The Ajabshir rhyolitic magma in the northwest (NW) of Iran is an Early Carboniferous (332.5 ± 2.2 Ma), approximately 50m-thick succession, consisting of quartz, alkali feldspar, and biotite phenocryst with a porphyritic texture. This magmatic unit occurred as lava flows and sills intruded into the early Cambrian Lalun Formation. The Ajabshir magma has a calc-alkaline to high potassic calc-alkaline affinity and peraluminous character and displays many of the classic features of A-type magmas, enrichment in HFSEs (Zr + Nb + Ce + Y = 664–808 ppm), Nb (120−218 ppm), Zr (298−362 ppm), Ga (34−38 ppm), Ce (100−132 ppm), high Ga/Al and FeO*/(FeO*+MgO), zircon saturation temperature, and low contents of CaO, Sr, and Eu.
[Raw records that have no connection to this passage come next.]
(** * eslint-plugin-better-max-params: the rule and its AST utilities

    A shallow embedding of [lib/rules/utils/ast-utils.js] and of
    [lib/rules/better-max-params.js].

    JavaScript objects that the code allocates or could share (position
    objects [{line, column}], the [tokens] array of the labeler) live in an
    explicit heap; AST nodes and lexical tokens are records whose [loc] fields
    hold references into that heap.  Every assignment of the two modules
    writes a local variable, the [tokens] array or an object made by
    [Object.assign({}, ...)]; no statement writes a field of a node or of a
    token, which is why nodes and tokens are plain values here.  A thrown
    [TypeError] is an abrupt completion of the monad.

    The file has four parts: the data and the state monad; the two modules,
    function by function; the concrete programs used as witnesses; the
    lemmas and the theorems. *)

From Stdlib Require Import String Ascii Arith Lia DecimalString.
From stdpp Require Import base option list strings.

Local Open Scope string_scope.
Local Open Scope list_scope.

(** ** Values of literals *)

(** The value a [Literal] node carries.  Numbers are the non-negative
    integers a numeric literal can denote exactly; [JSRegExp] and [JSBigInt]
    are the values of regex and bigint literals in an environment that can
    represent them. *)
Inductive JSValue : Type :=
| JSNull
| JSUndefined
| JSBoolean (b : bool)
| JSNumber (n : nat)
| JSString (s : string)
| JSRegExp (source flags : string)
| JSBigInt (n : nat).

Definition decimal (n : nat) : string := NilEmpty.string_of_uint (Nat.to_uint n).

(** JavaScript's [String(value)].  A number is printed in full decimal
    digits, as JavaScript prints the integers below 10^21. *)
Definition String_ (v : JSValue) : string :=
  match v with
  | JSNull => "null"
  | JSUndefined => "undefined"
  | JSBoolean true => "true"
  | JSBoolean false => "false"
  | JSNumber n => decimal n
  | JSString s => s
  | JSRegExp source flags => "/" +:+ source +:+ "/" +:+ flags
  | JSBigInt n => decimal n
  end.

(** [value === null] *)
Definition isNull (v : JSValue) : bool :=
  match v with JSNull => true | _ => false end.

(** ** The heap *)

Abbreviation ref := nat.

Inductive HeapObject : Type :=
| PositionObject (line column : nat)
| ArrayObject (items : list string).

Abbreviation Heap := (list HeapObject).

(** [loc] of a node or a token: references to its two position objects. *)
Record SourceLocation : Type := mkLoc { start : ref; end_ : ref }.

(** ** Tokens and nodes *)

Module Token.
Record t : Type := mk {
  type : string;
  value : string;
  range : nat * nat;
  loc : SourceLocation
}.
End Token.

Record RegExpInfo : Type := mkRegex { pattern : string; flags : string }.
The LREE enrichment, non-depletion in HREE, and negative Eu anomalies in the chondrite normalized diagrams exhibit similarities to the REE patterns of “hot-dry-reduced rhyolites”, further pointing to the evolution of Ajabshir rhyolitic magma from an OIB-type parental melt via a fractional crystallization process. The zircon yield εHf_(t) values of +1.4 to +5.5 correspond to two-stage zircon Hf model ages of 0.9–1.2 Ga. The δ¹⁸O values of the zircon range from +5.8‰ to +7.37‰. The zircon isotopic data together with whole-rock geochemical signatures suggest that the mantle-derived magma was modified by crustal components during its ascent to the surface. The Ajabshir A-type rhyolitic magma provides more evidence for an extensional tectonic setting during the Early Carboniferous in NW Iran, contemporaneous with the rifting of the Neotethyan Ocean at the northern margin of Gondwana.